As soon as the line containing "handle_byte fuel byte (mkKeyboard OneByteKeyPressedState" appears in the material below, start returning lines exactly, and end with the line containing "- unfold WaitState_handle_byte.".

------ DATA RECORDS ------

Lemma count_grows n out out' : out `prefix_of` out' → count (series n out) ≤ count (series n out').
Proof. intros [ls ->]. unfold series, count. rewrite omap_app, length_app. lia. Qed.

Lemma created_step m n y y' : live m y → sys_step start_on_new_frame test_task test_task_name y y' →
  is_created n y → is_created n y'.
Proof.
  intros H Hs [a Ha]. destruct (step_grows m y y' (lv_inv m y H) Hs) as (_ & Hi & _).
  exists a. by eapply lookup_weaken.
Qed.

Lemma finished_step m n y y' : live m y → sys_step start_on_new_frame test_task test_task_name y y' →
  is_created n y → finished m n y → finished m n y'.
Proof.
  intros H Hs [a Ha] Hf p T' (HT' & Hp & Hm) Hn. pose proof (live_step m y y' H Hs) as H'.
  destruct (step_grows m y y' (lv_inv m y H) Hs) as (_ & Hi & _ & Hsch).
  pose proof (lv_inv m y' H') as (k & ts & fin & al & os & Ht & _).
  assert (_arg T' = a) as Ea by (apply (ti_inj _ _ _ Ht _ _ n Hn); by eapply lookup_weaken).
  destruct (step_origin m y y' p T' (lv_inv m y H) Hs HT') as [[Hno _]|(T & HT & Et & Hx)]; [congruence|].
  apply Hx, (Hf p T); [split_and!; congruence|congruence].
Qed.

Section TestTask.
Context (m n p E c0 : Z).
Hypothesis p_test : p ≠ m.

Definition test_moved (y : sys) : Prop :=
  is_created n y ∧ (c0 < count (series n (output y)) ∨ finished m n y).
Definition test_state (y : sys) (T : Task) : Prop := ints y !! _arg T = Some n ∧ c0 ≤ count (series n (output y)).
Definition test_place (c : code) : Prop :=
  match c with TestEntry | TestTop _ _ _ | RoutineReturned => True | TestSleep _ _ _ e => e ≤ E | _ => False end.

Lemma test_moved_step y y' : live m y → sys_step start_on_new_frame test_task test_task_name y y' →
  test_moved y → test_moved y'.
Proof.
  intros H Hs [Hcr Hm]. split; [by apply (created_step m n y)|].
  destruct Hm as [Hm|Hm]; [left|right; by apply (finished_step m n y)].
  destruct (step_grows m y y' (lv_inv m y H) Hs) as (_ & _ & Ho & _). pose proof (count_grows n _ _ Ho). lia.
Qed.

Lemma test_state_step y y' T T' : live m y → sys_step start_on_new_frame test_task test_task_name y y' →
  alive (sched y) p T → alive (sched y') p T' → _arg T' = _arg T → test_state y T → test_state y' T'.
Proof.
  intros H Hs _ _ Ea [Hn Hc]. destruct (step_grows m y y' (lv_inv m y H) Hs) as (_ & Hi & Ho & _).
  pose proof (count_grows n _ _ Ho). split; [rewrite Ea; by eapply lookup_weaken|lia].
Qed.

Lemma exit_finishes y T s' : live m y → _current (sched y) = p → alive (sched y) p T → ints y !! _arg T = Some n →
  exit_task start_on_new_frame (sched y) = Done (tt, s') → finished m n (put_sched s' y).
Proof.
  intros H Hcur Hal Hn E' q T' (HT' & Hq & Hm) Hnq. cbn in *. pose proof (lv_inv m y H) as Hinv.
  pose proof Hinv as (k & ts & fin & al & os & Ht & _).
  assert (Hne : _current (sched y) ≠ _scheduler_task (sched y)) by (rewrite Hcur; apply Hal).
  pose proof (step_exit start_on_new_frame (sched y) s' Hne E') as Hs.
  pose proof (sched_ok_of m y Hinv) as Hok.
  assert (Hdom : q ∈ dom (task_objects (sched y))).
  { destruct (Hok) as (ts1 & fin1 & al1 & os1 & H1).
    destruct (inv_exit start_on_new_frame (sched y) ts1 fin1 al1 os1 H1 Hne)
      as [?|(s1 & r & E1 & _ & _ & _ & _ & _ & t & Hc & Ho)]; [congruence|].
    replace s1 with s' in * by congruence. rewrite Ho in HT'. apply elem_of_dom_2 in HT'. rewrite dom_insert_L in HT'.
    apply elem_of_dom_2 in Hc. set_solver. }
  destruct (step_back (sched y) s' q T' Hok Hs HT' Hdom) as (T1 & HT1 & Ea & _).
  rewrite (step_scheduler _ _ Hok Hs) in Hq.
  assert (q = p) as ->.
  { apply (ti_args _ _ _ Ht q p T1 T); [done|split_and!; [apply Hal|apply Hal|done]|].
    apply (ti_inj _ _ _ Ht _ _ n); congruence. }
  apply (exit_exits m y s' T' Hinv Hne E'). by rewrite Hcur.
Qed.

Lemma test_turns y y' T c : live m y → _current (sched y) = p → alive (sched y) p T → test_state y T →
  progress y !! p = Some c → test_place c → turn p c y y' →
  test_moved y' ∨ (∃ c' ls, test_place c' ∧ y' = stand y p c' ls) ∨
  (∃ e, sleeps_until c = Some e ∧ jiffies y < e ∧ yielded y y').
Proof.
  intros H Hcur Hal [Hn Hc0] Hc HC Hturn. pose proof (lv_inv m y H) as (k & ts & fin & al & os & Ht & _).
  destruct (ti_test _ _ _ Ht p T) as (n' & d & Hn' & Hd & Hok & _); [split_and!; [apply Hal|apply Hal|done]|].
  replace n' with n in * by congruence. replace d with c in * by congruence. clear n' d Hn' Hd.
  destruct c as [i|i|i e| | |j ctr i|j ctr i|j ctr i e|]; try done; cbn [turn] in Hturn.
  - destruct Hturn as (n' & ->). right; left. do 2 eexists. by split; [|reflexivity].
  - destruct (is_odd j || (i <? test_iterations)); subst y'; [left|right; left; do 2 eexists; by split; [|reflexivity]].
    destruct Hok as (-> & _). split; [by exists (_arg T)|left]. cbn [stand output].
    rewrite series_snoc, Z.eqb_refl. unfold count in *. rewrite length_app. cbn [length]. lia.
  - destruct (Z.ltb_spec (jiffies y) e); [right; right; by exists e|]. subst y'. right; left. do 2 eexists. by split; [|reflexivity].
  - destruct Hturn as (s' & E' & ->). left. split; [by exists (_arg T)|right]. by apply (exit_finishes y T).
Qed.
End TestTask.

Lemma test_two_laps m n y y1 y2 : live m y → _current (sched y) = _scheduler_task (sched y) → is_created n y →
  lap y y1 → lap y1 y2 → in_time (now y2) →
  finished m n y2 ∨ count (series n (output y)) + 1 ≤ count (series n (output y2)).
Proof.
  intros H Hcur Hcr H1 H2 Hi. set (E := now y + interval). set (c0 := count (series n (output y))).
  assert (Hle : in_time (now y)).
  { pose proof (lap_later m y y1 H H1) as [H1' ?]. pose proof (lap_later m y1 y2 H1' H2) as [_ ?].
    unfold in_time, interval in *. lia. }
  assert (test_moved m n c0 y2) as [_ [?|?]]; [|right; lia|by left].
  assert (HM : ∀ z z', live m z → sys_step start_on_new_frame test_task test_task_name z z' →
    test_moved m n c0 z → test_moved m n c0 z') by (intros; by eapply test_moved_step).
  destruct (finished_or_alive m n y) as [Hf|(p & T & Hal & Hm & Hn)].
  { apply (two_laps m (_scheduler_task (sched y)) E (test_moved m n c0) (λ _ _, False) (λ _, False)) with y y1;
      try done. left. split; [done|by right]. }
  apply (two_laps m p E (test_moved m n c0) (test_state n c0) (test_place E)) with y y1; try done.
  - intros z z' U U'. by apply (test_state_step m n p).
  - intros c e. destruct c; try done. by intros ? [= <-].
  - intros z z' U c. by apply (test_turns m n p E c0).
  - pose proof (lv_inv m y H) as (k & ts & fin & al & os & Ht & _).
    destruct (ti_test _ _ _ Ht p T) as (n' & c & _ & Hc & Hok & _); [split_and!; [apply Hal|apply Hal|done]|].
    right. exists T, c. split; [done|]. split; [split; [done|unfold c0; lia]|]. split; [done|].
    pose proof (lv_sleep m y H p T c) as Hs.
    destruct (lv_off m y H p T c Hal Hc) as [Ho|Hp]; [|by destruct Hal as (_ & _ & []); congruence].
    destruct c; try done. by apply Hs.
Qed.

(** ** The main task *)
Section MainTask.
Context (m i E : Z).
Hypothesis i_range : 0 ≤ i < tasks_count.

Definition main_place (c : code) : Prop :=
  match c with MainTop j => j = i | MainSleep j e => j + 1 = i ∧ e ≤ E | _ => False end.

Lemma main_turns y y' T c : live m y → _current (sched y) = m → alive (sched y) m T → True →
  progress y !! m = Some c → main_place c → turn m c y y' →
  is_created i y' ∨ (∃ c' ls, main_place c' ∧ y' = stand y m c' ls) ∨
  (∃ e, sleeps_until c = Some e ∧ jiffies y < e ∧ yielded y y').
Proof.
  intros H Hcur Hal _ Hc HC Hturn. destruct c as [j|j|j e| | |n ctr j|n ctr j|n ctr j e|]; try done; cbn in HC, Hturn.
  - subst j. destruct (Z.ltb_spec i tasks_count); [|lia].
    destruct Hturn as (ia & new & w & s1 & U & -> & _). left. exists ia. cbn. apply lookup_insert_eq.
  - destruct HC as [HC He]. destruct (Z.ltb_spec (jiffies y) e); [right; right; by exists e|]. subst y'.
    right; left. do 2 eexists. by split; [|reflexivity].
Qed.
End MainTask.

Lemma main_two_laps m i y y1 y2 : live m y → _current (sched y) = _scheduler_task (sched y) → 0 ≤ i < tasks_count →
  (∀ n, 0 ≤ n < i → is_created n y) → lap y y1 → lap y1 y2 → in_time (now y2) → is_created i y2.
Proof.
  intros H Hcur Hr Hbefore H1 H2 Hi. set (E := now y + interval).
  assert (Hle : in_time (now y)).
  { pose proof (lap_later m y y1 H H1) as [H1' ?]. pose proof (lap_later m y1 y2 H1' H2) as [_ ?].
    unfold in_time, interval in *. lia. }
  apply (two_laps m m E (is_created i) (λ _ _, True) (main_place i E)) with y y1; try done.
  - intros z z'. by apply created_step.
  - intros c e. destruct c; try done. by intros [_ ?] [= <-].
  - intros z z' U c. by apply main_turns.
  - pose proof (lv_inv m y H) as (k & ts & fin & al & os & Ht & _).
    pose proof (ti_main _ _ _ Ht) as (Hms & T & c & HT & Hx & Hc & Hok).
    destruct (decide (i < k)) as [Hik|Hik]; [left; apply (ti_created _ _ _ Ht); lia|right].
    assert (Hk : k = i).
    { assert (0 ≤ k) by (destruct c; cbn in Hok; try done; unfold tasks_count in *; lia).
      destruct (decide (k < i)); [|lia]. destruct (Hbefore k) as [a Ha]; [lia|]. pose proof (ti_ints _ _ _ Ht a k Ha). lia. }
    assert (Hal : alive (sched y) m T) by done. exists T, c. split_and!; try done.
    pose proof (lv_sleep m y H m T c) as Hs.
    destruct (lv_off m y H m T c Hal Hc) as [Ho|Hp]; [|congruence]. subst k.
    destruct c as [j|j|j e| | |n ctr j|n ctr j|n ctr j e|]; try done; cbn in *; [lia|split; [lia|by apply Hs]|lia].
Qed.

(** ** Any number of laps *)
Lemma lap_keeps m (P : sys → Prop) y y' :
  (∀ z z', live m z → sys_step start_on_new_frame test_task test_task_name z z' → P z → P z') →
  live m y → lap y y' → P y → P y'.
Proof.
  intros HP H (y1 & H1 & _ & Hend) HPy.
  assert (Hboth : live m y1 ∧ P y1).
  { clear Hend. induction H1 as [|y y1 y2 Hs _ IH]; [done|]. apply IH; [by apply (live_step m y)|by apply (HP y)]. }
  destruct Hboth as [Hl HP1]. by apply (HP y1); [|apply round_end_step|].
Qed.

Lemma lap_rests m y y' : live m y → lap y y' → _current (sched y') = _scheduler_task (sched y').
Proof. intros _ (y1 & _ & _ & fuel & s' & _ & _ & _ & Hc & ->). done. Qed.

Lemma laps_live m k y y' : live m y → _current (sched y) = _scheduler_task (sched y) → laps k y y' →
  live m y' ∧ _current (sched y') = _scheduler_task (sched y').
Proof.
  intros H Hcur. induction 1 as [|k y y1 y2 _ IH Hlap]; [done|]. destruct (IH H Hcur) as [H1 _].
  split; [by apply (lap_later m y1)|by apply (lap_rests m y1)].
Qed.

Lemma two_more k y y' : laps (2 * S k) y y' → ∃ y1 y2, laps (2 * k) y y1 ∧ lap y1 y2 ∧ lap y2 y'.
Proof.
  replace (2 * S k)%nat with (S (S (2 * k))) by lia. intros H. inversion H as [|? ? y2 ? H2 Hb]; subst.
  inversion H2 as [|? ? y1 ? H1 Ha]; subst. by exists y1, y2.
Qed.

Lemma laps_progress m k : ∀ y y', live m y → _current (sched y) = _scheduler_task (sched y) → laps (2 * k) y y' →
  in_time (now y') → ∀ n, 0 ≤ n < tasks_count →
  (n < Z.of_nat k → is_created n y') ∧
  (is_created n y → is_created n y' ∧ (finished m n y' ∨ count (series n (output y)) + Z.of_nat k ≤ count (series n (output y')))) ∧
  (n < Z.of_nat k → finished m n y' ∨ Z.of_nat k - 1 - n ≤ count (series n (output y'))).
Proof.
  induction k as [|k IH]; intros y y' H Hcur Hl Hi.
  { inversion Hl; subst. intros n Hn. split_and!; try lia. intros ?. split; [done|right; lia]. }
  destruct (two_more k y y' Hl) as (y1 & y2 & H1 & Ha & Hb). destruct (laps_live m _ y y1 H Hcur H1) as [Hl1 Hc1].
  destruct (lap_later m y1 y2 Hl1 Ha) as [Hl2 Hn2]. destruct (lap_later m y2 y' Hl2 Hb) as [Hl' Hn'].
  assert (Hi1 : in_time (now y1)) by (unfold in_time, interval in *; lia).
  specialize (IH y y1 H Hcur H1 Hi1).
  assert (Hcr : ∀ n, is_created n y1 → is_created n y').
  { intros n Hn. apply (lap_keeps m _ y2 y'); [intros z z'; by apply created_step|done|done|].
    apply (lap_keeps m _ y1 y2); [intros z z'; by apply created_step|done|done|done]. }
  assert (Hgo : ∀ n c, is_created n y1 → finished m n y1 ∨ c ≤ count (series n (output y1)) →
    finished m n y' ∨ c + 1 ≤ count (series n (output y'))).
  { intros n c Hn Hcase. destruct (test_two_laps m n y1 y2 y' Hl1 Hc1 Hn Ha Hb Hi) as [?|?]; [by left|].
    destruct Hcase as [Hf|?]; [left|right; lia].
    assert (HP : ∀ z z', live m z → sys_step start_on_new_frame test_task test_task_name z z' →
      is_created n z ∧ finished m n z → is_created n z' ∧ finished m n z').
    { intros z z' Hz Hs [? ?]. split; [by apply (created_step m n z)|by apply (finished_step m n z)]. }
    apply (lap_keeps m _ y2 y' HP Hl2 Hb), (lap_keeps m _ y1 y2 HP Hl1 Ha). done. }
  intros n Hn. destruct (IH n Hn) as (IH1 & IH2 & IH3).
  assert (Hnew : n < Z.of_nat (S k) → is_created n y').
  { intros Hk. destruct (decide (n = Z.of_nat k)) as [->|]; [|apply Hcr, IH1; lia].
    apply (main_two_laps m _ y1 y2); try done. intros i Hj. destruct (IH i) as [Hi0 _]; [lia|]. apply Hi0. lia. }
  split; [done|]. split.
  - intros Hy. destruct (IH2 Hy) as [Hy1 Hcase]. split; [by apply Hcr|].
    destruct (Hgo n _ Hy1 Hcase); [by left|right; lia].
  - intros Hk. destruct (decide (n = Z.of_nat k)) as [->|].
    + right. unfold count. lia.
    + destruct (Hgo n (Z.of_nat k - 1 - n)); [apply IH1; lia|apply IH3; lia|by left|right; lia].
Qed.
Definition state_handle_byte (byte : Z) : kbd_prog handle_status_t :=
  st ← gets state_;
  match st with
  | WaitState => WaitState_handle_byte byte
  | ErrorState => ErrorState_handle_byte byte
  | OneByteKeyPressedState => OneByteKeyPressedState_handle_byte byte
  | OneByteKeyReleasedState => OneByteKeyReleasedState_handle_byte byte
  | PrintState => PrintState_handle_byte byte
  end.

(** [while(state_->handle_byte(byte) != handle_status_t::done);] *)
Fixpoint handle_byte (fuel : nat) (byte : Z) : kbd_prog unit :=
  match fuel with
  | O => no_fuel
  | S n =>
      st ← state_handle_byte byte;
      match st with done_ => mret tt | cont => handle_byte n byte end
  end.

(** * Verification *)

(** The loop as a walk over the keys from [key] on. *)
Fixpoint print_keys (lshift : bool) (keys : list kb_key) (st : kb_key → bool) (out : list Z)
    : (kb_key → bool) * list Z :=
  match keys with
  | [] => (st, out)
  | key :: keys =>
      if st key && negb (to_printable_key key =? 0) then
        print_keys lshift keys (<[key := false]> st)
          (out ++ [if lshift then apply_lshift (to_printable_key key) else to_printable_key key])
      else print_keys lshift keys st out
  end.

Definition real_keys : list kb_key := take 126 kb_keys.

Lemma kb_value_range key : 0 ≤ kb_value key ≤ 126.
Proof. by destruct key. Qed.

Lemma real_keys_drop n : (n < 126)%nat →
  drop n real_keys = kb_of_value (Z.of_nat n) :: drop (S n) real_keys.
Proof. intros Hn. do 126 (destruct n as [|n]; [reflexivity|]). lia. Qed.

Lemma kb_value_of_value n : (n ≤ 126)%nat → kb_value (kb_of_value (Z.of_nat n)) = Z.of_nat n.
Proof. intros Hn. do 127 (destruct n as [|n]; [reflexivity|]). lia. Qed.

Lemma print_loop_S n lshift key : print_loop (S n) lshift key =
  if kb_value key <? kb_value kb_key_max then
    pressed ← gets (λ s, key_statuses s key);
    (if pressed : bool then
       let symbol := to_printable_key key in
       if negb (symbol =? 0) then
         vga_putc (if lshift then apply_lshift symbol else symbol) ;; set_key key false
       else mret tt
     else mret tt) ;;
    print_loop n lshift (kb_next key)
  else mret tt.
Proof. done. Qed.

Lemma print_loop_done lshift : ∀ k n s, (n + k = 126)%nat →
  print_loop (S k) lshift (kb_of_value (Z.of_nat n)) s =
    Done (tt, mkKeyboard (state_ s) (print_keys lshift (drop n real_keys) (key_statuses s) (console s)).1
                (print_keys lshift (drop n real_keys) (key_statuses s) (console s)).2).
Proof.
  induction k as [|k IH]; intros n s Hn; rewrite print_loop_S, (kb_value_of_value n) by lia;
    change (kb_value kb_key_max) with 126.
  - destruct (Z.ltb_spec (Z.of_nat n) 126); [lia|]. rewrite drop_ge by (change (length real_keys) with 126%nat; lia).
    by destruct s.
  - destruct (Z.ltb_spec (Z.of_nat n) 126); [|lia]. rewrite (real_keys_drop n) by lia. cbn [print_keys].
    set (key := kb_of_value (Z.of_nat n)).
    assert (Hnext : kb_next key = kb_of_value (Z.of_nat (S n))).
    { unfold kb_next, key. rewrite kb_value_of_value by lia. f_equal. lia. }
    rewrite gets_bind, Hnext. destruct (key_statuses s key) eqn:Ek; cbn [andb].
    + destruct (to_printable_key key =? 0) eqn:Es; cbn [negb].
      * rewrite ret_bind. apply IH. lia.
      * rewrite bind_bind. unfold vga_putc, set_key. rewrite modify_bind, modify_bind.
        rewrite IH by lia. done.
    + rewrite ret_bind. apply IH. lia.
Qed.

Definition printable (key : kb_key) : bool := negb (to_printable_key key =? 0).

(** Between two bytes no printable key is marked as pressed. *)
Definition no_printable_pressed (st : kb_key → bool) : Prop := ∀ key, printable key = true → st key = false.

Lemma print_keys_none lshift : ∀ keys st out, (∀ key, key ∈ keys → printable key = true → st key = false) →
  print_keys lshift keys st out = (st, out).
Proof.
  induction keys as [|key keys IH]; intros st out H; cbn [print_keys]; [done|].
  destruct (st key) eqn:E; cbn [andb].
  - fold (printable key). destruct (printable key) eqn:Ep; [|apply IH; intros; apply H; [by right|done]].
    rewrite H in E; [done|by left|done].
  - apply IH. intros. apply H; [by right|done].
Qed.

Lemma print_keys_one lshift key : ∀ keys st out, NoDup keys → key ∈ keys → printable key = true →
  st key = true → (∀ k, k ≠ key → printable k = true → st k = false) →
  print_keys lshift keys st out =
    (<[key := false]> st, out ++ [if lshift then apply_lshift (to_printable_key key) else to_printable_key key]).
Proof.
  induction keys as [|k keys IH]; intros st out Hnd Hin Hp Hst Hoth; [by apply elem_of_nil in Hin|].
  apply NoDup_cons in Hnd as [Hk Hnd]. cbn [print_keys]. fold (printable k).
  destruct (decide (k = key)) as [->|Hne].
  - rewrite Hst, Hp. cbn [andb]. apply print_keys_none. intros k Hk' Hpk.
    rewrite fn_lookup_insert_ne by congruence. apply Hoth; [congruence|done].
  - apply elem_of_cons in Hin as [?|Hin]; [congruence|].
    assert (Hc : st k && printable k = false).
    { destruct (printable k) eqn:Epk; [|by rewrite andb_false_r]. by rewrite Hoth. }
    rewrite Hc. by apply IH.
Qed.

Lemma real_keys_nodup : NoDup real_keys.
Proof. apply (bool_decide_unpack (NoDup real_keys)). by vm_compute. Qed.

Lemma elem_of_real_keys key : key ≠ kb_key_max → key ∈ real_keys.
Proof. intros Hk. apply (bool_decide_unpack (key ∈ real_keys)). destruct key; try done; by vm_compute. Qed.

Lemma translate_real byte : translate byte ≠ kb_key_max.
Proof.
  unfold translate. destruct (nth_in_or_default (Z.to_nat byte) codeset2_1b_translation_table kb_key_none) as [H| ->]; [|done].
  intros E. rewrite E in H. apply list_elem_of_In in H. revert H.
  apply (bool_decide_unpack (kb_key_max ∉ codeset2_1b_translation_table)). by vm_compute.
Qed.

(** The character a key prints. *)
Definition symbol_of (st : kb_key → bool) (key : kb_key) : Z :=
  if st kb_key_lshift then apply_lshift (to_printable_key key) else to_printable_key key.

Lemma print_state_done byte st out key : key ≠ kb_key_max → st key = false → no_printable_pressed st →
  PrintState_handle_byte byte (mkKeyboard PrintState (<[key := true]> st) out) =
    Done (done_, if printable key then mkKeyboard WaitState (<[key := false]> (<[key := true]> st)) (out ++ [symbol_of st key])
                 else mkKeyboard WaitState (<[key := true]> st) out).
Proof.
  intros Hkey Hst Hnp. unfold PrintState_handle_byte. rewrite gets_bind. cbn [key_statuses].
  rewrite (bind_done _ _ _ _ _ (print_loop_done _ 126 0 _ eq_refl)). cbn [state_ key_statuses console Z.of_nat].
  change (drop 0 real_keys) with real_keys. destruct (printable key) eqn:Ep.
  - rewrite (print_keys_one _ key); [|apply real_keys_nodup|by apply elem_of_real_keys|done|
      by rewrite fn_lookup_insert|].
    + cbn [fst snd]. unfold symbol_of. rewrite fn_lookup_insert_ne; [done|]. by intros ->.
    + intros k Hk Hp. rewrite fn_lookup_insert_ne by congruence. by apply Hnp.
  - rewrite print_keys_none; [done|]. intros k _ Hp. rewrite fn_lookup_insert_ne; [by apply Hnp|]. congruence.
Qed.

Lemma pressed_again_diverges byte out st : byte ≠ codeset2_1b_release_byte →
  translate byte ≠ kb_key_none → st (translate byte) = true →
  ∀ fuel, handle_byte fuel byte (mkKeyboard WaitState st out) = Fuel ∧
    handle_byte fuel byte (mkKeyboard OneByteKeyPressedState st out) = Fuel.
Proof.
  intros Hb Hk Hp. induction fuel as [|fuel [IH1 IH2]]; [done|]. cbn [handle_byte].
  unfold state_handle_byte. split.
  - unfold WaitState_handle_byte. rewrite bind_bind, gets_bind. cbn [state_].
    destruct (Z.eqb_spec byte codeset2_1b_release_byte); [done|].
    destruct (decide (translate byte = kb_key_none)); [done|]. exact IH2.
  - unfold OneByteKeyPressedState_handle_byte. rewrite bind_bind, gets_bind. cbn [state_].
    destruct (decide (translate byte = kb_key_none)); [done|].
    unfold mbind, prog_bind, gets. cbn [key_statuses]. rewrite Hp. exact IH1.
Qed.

------

SOLUTION TO THIS PROBLEM:
    handle_byte fuel byte (mkKeyboard OneByteKeyPressedState st out) = Fuel.
Proof.
  intros Hb Hk Hp. induction fuel as [|fuel [IH1 IH2]]; [done|]. cbn [handle_byte].
  unfold state_handle_byte. split.
  - unfold WaitState_handle_byte. rewrite bind_bind, gets_bind. cbn [state_].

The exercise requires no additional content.